Validate that a data frame satisfies the schema.

Args:

df: The data frame to validate. cast: Whether columns with a wrong data type in the input data frame are

cast to the schema’s defined data type if possible.

Returns:

The (collected) input data frame, wrapped in a generic version of the input’s data frame type to reflect schema adherence. The data frame is guaranteed to maintain its order.

Raises:
ValidationError: If the input data frame does not satisfy the schema

definition.

Note:

This method _always_ collects the input data frame in order to raise potential validation errors.

classmethod write_delta(df: DataFrame[Self], /, target: str | Path | deltalake.DeltaTable, **kwargs: Any) None[source]

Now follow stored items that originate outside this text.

(* ===== verification/ChatRelay.v ===== *)
(** * End to end: what one client writes, the others are sent

    The bytes of chat messages arriving at one session of the chat server, and
    the frames queued for the others, through the receive path (TcpRecv), the
    chat handlers (ChatServer) and the send path (TcpSend). *)
From S2P Require Import Prelude Config Msg Session TcpSession TcpSend TcpRecv IoServicePool TcpServer ServerInv ServerProps Redis ChatServer ChatProps.

(** ** Texts *)

(** A frame the chat server relays: an acceptable notification whose text ends
    within its announced length. *)
Definition chat_text (m : Msg) : option nat := strlen (take (Z.to_nat (bodyLength m)) (msg_body m)).
Definition relayable (m : Msg) : Prop :=
  acceptable m ∧ hdr_msgId (msg_hdr m) = MsgId_val NF_MESSAGE ∧ is_Some (chat_text m).

#[export] Instance relayable_dec m : Decision (relayable m).
Proof. unfold relayable. apply _. Defined.

Lemma strlen_app_l l1 l2 n : strlen l1 = Some n → strlen (l1 ++ l2) = Some n.
Proof.
  revert n. induction l1 as [|b l1 IH]; intros n; cbn; [done|].
  destruct (b =? 0); [done|]. destruct (strlen l1) as [k|]; cbn; [|done].
  intros [= <-]. by rewrite (IH k).
Qed.

Lemma strlen_app_r l1 l2 : no_nul l1 → strlen (l1 ++ l2) = Nat.add (length l1) <$> strlen l2.
Proof.
  induction 1 as [|b l1 Hb _ IH]; cbn; [by destruct (strlen l2)|].
  destruct (Z.eqb_spec b 0); [done|]. rewrite IH. by destruct (strlen l2).
Qed.

Lemma strlen_received m old :
  strlen (msg_body (received m old)) =
  strlen (take (Z.to_nat (bodyLength m)) (msg_body m) ++
          drop (length (take (Z.to_nat (bodyLength m)) (msg_body m))) (msg_body old)).
Proof. unfold received, splice. cbn [msg_body]. by rewrite take_0, app_nil_l, Nat.add_0_l. Qed.

Lemma chat_text_received m old n :
  chat_text m = Some n → strlen (msg_body (received m old)) = Some n.
Proof. intros Hn. rewrite strlen_received. by apply strlen_app_l. Qed.

Section Relay.
Context {W : Type} {Ctx : Type} `{HR : !Hiredis Ctx}.
Context `{FH : !Field W heap} `{FS : !Field W TcpServer} `{FR : !Field W (Redis Ctx)}.
Context `{SEP : !Separate FS FH} `{SRH : !Separate FR FH} `{SRS : !Separate FR FS}.
Implicit Types (w : W) (s : TcpSession) (p q : ptr).

Abbreviation chat := (chat_callbacks (W := W) (Ctx := Ctx)).

Definition frames s : list (list Z) := frame <$> ts_sendQue s.

(** The redis commands a run of messages from the session with id [id] causes. *)
Definition score_cmds (id : Z) (ms : list Msg) : list string :=
  (λ m, score_cmd (i32 (Z.of_nat (default 0%nat (chat_text m)))) id) <$> ms.

(** What holds after the messages [done] of session [p], started from [w0]:
    every other session has had messages pushed on its queue and is otherwise
    unchanged; a listed one those with the frames of [done]. *)
Definition relayed w0 p (id : Z) (done : list Msg) w : Prop :=
  sv w = sv w0 ∧
  (∀ q s0, hp w0 !! q = Some s0 → ∃ s, hp w !! q = Some s ∧ ts_id s = ts_id s0 ∧
     (q ≠ p → ∃ l, s = pushes l s0 ∧ Forall sendable l ∧
        frame <$> l = if decide (q ∈ (in_order (sv_sessions (sv w0))).*2) then frame <$> done else [])) ∧
  (∀ c, context_ (fget w0 : Redis Ctx) = Some c →
     context_ (fget w : Redis Ctx) = Some (ctx_after c (score_cmds id done))).

Lemma ctx_after_app c l1 l2 : ctx_after c (l1 ++ l2) = ctx_after (ctx_after c l1) l2.
Proof. revert c. induction l1; intros c; cbn; auto. Qed.

Lemma messageHandler_nf p s w :
  hp w !! p = Some s → hdr_msgId (msg_hdr (ts_msg s)) = MsgId_val NF_MESSAGE →
  messageHandler (Ctx := Ctx) p w = nfMessage p w.
Proof.
  intros Hs Hid. unfold messageHandler. cbn [getMsg getID TcpSession_Session].
  unfold TcpSession_getMsg, TcpSession_getID. sess_run. by rewrite Hid.
Qed.

Lemma relay_deliver w0 p s0 done m rest all old s w :
  server_inv w0 → hp w0 !! p = Some s0 →
  Forall relayable all → all = done ++ m :: rest →
  relayed w0 p (ts_id s0) done w → hp w !! p = Some s → msg_ok old → ts_msg s = received m old →
  ∃ w' l, messageHandler (Ctx := Ctx) p w = Ok tt w' ∧
    relayed w0 p (ts_id s0) (done ++ [m]) w' ∧ hp w' !! p = Some (pushes l s).
Proof.
  intros Hw0 Hs0 Hall Eall (Hsv & Hq & Hc) Hs Hold Hm.
  assert (relayable m) as (Hacc & Hid & n & Hn).
  { apply (proj1 (Forall_forall _ all) Hall). rewrite Eall. apply elem_of_app. right. by left. }
  assert (Hl : listed_ok (H := heap) w).
  { intros k q Hk. change (sv_sessions (sv w) !! k = Some q) in Hk. rewrite Hsv in Hk.
    destruct (proj1 (proj1 (proj2 Hw0)) k q Hk) as (s1 & Hs1 & <-).
    destruct (Hq q s1 Hs1) as (s2 & Hs2 & Hid2 & _). exists (session_view_of s2).
    cbn. rewrite Hs2. by split. }
  assert (Hv : view w p = Some (session_view_of s)) by (cbn; by rewrite Hs).
  assert (Hstr : strlen (msg_body (view_msg (session_view_of s))) = Some n)
    by (cbn; rewrite Hm; by apply chat_text_received).
  destruct (nfMessage_run p _ n w Hv Hstr Hl) as (b & r & h & Hsend & Hrun & Hviews).
  assert (Hrun' : messageHandler (Ctx := Ctx) p w = Ok tt (fset h (fset r w))).
  { rewrite (messageHandler_nf p s w Hs); [exact Hrun|]. by rewrite Hm. }
  pose proof (keeps_messageHandler p _ _ _ Hrun') as [Hsv' Hpush].
  destruct (Hpush p) as [l El]. rewrite Hs in El. cbn [fmap option_fmap option_map] in El.
  exists (fset h (fset r w)), l. split_and!; [done| |done]. split_and!.
  - by rewrite Hsv', Hsv.
  - intros q s1 Hs1. destruct (Hq q s1 Hs1) as (s2 & Hs2 & Hid2 & Hf2).
    pose proof (Hviews q (session_view_of s2)) as Hvq. cbn [view TcpSession_SessionLaws] in Hvq.
    specialize (Hvq ltac:(by rewrite Hs2)).
    destruct (Hpush q) as [l3 E3]. rewrite Hs2 in E3. cbn [fmap option_fmap option_map] in E3.
    rewrite E3 in Hvq. injection Hvq as Hvq.
    exists (pushes l3 s2). split_and!; [done|by rewrite (pushes_proj ts_id) by apply push_send_id|].
    intros Hne. destruct (Hf2 Hne) as (l2 & -> & Hl2 & Hfr2). exists (l2 ++ l3).
    rewrite pushes_app. split; [done|]. apply (f_equal view_outbox) in Hvq. revert Hvq.
    change (fget w : TcpServer) with (sv w). rewrite Hsv.
    destruct (decide (q ∈ (in_order (sv_sessions (sv w0))).*2)) as [Hin|Hnin].
    + rewrite decide_True by done. cbn [session_view_of view_push view_outbox view_msg].
      rewrite !pushes_queue, <- !app_assoc. intros [= ->%app_inv_head%app_inv_head].
      split; [apply Forall_app_2; [done|]; constructor; [|constructor]|].
      * cbn. rewrite Hm. by apply sendable_received; [apply Hacc|].
      * rewrite !fmap_app, Hfr2. cbn. by rewrite Hm, frame_received by apply Hacc.
    + rewrite decide_False by (by intros [? _]). cbn [session_view_of view_outbox].
      rewrite !pushes_queue. intros E. rewrite <- app_assoc in E. apply app_inv_head in E.
      assert (l3 = []) as -> by (apply (f_equal length) in E; rewrite length_app in E; apply length_zero_iff_nil; lia).
      by rewrite app_nil_r.
  - intros c Hc0. specialize (Hc c Hc0). rewrite (Redis_send_run _ _ w Hc) in Hsend.
    injection Hsend as _ E. rewrite (fget_fset_sep (Separate := SRH)), <- E, fget_fset. cbn.
    unfold score_cmds. rewrite fmap_app, ctx_after_app. cbn. rewrite Hn. cbn.
    destruct (Hq p s0 Hs0) as (s' & Hs' & Hid' & _). simplify_eq. by rewrite Hid'.
Qed.

Lemma relayed_upd w0 p id done s s' w :
  relayed w0 p id done w → hp w !! p = Some s → ts_id s' = ts_id s →
  relayed w0 p id done (upd p s' w).
Proof.
  intros (Hsv & Hq & Hc) Hs Hid. split_and!.
  - by rewrite sv_upd.
  - intros q s0 Hs0. destruct (Hq q s0 Hs0) as (s1 & Hs1 & Hid1 & Hf1).
    destruct (decide (p = q)) as [<-|Hne].
    + exists s'. rewrite lookup_upd. simplify_eq. split_and!; [done|congruence|done].
    + exists s1. by rewrite lookup_upd_ne.
  - intros c Hc0. rewrite (upd_sep FR) by done. by apply Hc.
Qed.

(** Reading a stream of notifications, with what it leaves in [relayed]. *)
Lemma relay_stream w p s ms :
  running chat w → hp w !! p = Some s → waiting_header s →
  ts_messageHandler s = Some ChatServer_message → ts_rx s = u64 (ts_rx s) →
  Forall relayable ms →
  ∃ w' s', pump (CB := server_callbacks chat) (whole_reads ms) p (wire ms) w = Ok [] w' ∧
    relayed w p (ts_id s) ms w' ∧ hp w' !! p = Some s' ∧ waiting_header s'.
Proof.
  intros Hrn Hs Hwh Hh Hrx Hms. pose proof (running_inv chat w Hrn) as Hw.
  assert (Hacc : Forall acceptable ms) by (eapply Forall_impl; [done|by intros m [? _]]).
  assert (Hok : msg_ok (ts_msg s)) by apply (session_at _ _ _ Hw Hs).
  destruct (pump_delivers (CB := server_callbacks chat) (relayed w p (ts_id s)) p ChatServer_message ms)
    with (ms := ms) (done := @nil Msg) (s := s) (w := w)
    as (w' & s' & Hp & Hrel & Hs' & Hwh' & _); try done.
  - intros done m rest old s1 w1 Eall Hrel Hs1 Hold Hm _.
    destruct (relay_deliver w p s done m rest ms old s1 w1 Hw Hs Hms Eall Hrel Hs1 Hold Hm)
      as (w2 & l & Hrun & Hrel2 & Hs2). by exists w2, l.
  - intros done s1 s1' w1. apply relayed_upd.
  - split_and!; [done| |done]. intros q s0 Hs0. exists s0. split_and!; [done..|]. intros _.
    exists []. split_and!; [done|constructor|]. by destruct (decide _).
  - by exists w', s'.
Qed.

(** ** Properties *)

End Relay.

(** ** Instance at a concrete input *)

Definition chat_session (w : chat_world) (p : ptr) : TcpSession :=
  match cw_sessions w !! p with Some s => s | None => demo_entry 0 end.

Lemma hello_bye_relayable : Forall relayable [hello; bye].
Proof. apply (bool_decide_unpack _). vm_compute. exact I. Qed.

Write a typed data frame with this schema to a Delta Lake table.

This method automatically adds a serialization of this schema to the Delta Lake table as metadata. The metadata can be leveraged by read_delta() and scan_delta() for efficient reading or by external tools.

Args:

df: The data frame to write to the Delta Lake table. target: The path or DeltaTable object to which to write the data. kwargs: Additional keyword arguments passed directly to polars.write_delta().

Attention:

This method suffers from the same limitations as serialize().

Schema metadata is stored as custom commit metadata. Only the schema information from the last commit is used, so any table modifications that are not through dataframely will result in losing the metadata.

Be aware that appending to an existing table via mode=”append” may result in violation of group constraints that dataframely cannot catch without re-validating. Only use appends if you are certain that they do not break your schema.

classmethod write_parquet(df: DataFrame[Self], /, file: str | Path | IO[bytes], **kwargs: Any) None[source]

Write a typed data frame with this schema to a parquet file.

This method automatically adds a serialization of this schema to the parquet file as metadata. This metadata can be leveraged by read_parquet() and scan_parquet() for more efficient reading, or by external tools.

Args:

df: The data frame to write to the parquet file. file: The file path or writable file-like object to which to write the

parquet file. This should be a path to a directory if writing a partitioned dataset.

kwargs: Additional keyword arguments passed directly to

polars.write_parquet(). metadata may only be provided if it is a dictionary.

Attention:

Be aware that this method suffers from the same limitations as serialize().

dataframely.schema.deserialize_schema(data: str, strict: Literal[True] = True) type[Schema][source]
dataframely.schema.deserialize_schema(data: str, strict: Literal[False]) type[Schema] | None

Deserialize a schema from a JSON string.

This method allows to dynamically load a schema from its serialization, without having to know the schema to load in advance.

Args:

data: The JSON string created via Schema.serialize(). strict: Whether to raise an exception if the schema cannot be deserialized.

Returns:

The schema loaded from the JSON data.

Raises:

ValueError: If the schema format version is not supported and strict=True.

Attention:

This functionality is considered unstable. It may be changed at any time without it being considered a breaking change.

See also:

Schema.serialize() for additional information on serialization.

dataframely.schema.read_parquet_metadata_schema(source: str | Path | IO[bytes] | bytes) type[Schema] | None[source]

Read a dataframely schema from the metadata of a parquet file.

Args:

source: Path to a parquet file or a file-like object that contains the metadata.

Returns:

The schema that was serialized to the metadata. None if no schema metadata is found or the deserialization fails.